2. Description of the Related Art
The evolution of sub-micron CMOS technology has resulted in an increasing demand for high-speed semiconductor memory devices, such as dynamic random access memory (DRAM) devices, pseudo static random access memory (PSRAM) devices, and the like. Herein, such memory devices are collectively referred to as DRAM devices.
During the manufacturing process, multiple DRAM devices are typically fabricated on a single silicon wafer and undergo some form of testing (commonly referred to as wafer or “front-end” test) before the devices are separated and packaged individually. Such testing typically entails writing test data patterns to a particular series of address locations, reading data back from the same address locations, and comparing the data patterns read back to the data patterns written, in order to verify device operation. In conventional wafer testing, to avoid contention on data buses shared between multiple banks of DRAM memory cells, a single bank is accessed at a time. In a standard test mode, all lines of a shared bus may be used.

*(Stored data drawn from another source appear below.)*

(** A volume without a journal has no backup. *)
Definition found_superblock (primary backup : option Superblock.t) : outcome FsError.t Superblock.t :=
  match primary with
  | Some p => if negb (Superblock.phase3_enabled p) then Ok p else select_superblock primary backup
  | None => select_superblock primary backup
  end.

Section mount.
Context {D : Type} {HD : BlockDevice D}.
Notation fs := (Filesystem D).
Notation Op := (M fs FsError.t).
Notation DeviceOp := (M D FsError.t).

Definition device_read (block : Z) : DeviceOp (list Z) := zoom id (λ d _, d) FsError.Device (read_blocks block BLOCK_SIZE).

Definition discover_mount_metadata (mount_mode : RuntimeMountMode)
    : DeviceOp (Superblock.t * list AllocationGroupDescriptor.t) :=
  device ← get;
  _ ← lift (err_if (negb (block_size device =? BLOCK_SIZE)%nat)
              (FsError.Device BlockDeviceError.InvalidBlockSize));
  device_bytes ← lift (ok_or (checked_mul u64_max (block_count device) BLOCK_SIZE_U64) FsError.ArithmeticOverflow);
  block ← device_read SUPERBLOCK_BLOCK;
  let primary := ok_of (Superblock.decode block (Some device_bytes) ReadOnly) in
  block ← device_read PHASE3_BACKUP_SUPERBLOCK_BLOCK;
  let backup := ok_of (Superblock.decode block (Some device_bytes) ReadOnly) in
  superblock ← lift (found_superblock primary backup);
  _ ← lift (err_if (negb (Superblock.phase2_enabled superblock)) FsError.Phase2Required);
  _ ← lift (err_if (bool_decide (mount_mode = RuntimeReadWrite) && negb (Superblock.phase3_enabled superblock))
              FsError.Phase3Required);
  groups ← for_fold (range 0 (Superblock.descriptor_reservation_blocks superblock)) [] (λ groups table_index,
    block ← device_read (Superblock.first_descriptor_block superblock + table_index);
    table ← lift (map_err FsError.Format (AllocationGroupTable.decode block superblock));
    mret (groups ++ take (Z.to_nat (AllocationGroupTable.descriptor_count table))
                      (AllocationGroupTable.descriptors table)));
  _ ← lift (err_if (negb (Z.of_nat (length groups) =? Superblock.allocation_group_count superblock))
              FsError.CorruptVolume);
  mret (superblock, groups).

(** ** The consistency check *)

Definition block_is_data (groups : list AllocationGroupDescriptor.t) (block : Z) : bool :=
  any (in_data_area block) groups.

Definition in_group (physical : Z) (group : AllocationGroupDescriptor.t) : bool :=
  (AllocationGroupDescriptor.group_start_block group <=? physical)
  && (physical <? AllocationGroupDescriptor.group_start_block group
                  + AllocationGroupDescriptor.group_block_count group).

Definition block_bitmap_value (physical : Z) : Op bool :=
  s ← get;
  group ← lift (ok_or (List.find (in_group physical) (groups s)) FsError.CorruptVolume);
  bitmap ← read_block (AllocationGroupDescriptor.block_bitmap_block group);
  lift (ok_or (bitmap_test bitmap (block_bit group physical)) FsError.CorruptVolume).

Definition phase3 : Op bool := reads (λ s, Ok (Superblock.phase3_enabled (superblock s))).
Definition corrupt_if (b : bool) : Op unit := lift (err_if b FsError.CorruptVolume).

(** The first loop: the metadata of a group is marked, and the tails of its bitmaps are clear. *)
Definition check_group_bitmaps (descriptor : AllocationGroupDescriptor.t) : Op unit :=
  bitmap ← read_block (AllocationGroupDescriptor.block_bitmap_block descriptor);
  p3 ← phase3;
  _ ← (if (p3 : bool) then
         _ ← on_format (validate_bitmap_tail bitmap (Z.to_nat (AllocationGroupDescriptor.group_block_count descriptor)));
         for_each (range (AllocationGroupDescriptor.group_start_block descriptor)
                     (AllocationGroupDescriptor.first_data_block descriptor))
           (λ physical, corrupt_if (negb (bool_decide (bitmap_test bitmap (block_bit descriptor physical) = Some true))))
       else corrupt_if (nonzero bitmap));
  bitmap ← read_block (AllocationGroupDescriptor.inode_bitmap_block descriptor);
  if (p3 : bool) then on_format (validate_bitmap_tail bitmap (Z.to_nat (AllocationGroupDescriptor.inodes_in_group descriptor)))
  else corrupt_if (nonzero bitmap).

(** The blocks of one extent: data blocks that nothing else owns, marked in the bitmap. *)
Definition own_extent (owned_blocks : list Z) (extent : Extent.t) : Op (list Z) :=
  stop ← on_format (Extent.physical_end extent);
  for_fold (range (Extent.physical_first_block extent) stop) owned_blocks (λ owned_blocks block,
    s ← get;
    _ ← corrupt_if (negb (block_is_data (groups s) block) || bool_decide (block ∈ owned_blocks));
    p3 ← phase3;
    _ ← (if (p3 : bool) then marked ← block_bitmap_value block; corrupt_if (negb marked) else mret ());
    mret (push owned_blocks block)).

(** The second loop: the inodes in use and the blocks they own. *)
Definition check_inode (acc : list bool * list Z) (inode_number : Z) : Op (list bool * list Z) :=
  let '(allocated, owned_blocks) := acc in
  inode ← read_inode inode_number;
  if bool_decide (Inode.kind inode = NodeKind.Free) then mret acc else
  let allocated := <[Z.to_nat inode_number := true]> allocated in
  p3 ← phase3;
  _ ← (if (p3 : bool) then
         location ← inode_location inode_number;
         let '(descriptor, local) := location in
         bitmap ← read_block (AllocationGroupDescriptor.inode_bitmap_block descriptor);
         corrupt_if (negb (bool_decide (bitmap_test bitmap local = Some true)))
       else mret ());
  owned_blocks ← for_fold (Inode.used_extents inode) owned_blocks own_extent;
  mret (allocated, owned_blocks).
(* ===== verification/VolumeReads.v ===== *)
(** * What the read operations return

    The operations of Volume.v against a view of the volume: the contents of its
    blocks as [read_block] sees them, through the transaction and the overlay.
    An inode is decoded from its slot of the view, a file is the bytes its extents
    map, a directory its entries; the operations change nothing and otherwise fail
    only when the device does. *)

From Stdlib Require Import ZArith Lia Sorted.
From stdpp Require Import base list numbers option.
From S2P Require Import Prelude NullfsBytes NullfsPhase3 NullfsSuperblock NullfsRecord NullfsInode.
From S2P Require Import NullfsDirectory NullfsAllocation BlockDevice Journal JournalDisk JournalSteps.
From S2P Require Import JournalRecovery Volume Mutation Extents.

Open Scope Z_scope.

(** ** Bytes of a file *)

Definition file_byte (v : disk) (inode : Inode.t) (k : Z) : Z :=
  match mapped (Inode.used_extents inode) (k / 4096) with
  | Some p => default 0 (v p !! Z.to_nat (k mod 4096))
  | None => 0
  end.

Definition file_bytes (v : disk) (inode : Inode.t) (offset : Z) (n : nat) : list Z :=
  (λ i, file_byte v inode (offset + Z.of_nat i)) <$> seq 0 n.

Lemma length_file_bytes v inode offset n : length (file_bytes v inode offset n) = n.
Proof. unfold file_bytes. by rewrite length_fmap, length_seq. Qed.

During a single bank read access, a burst of data is read from the bank, for example, with multiple bits of data read at each clock edge.
In some cases, in an effort to reduce the amount of test data that must be passed between devices and a tester, the data read from the device arrays may be compressed. For example, for some DRAM architectures, 16 bits of data may be read in each access to the array at every clock edge. These 16 bits may be compressed internally to 4 bits, for example, by comparing four data bits stored at cells formed at an intersection of a word line (WL) and a column select line (CSL), with a test data pattern written to those bits, to generate a single “pass/fail” bit. Because repair algorithms typically replace entire wordlines and/or column select lines (depending on the particular repair algorithm) that have a failing cell with redundant wordlines and/or redundant column select lines, it is not necessary to know which particular cell or cells failed.
While such compression reduces the amount of test data that must be handled, having to access a single bank at a time limits the throughput of front-end testing. Accordingly, what is needed is a mechanism for improving throughput of front-end testing.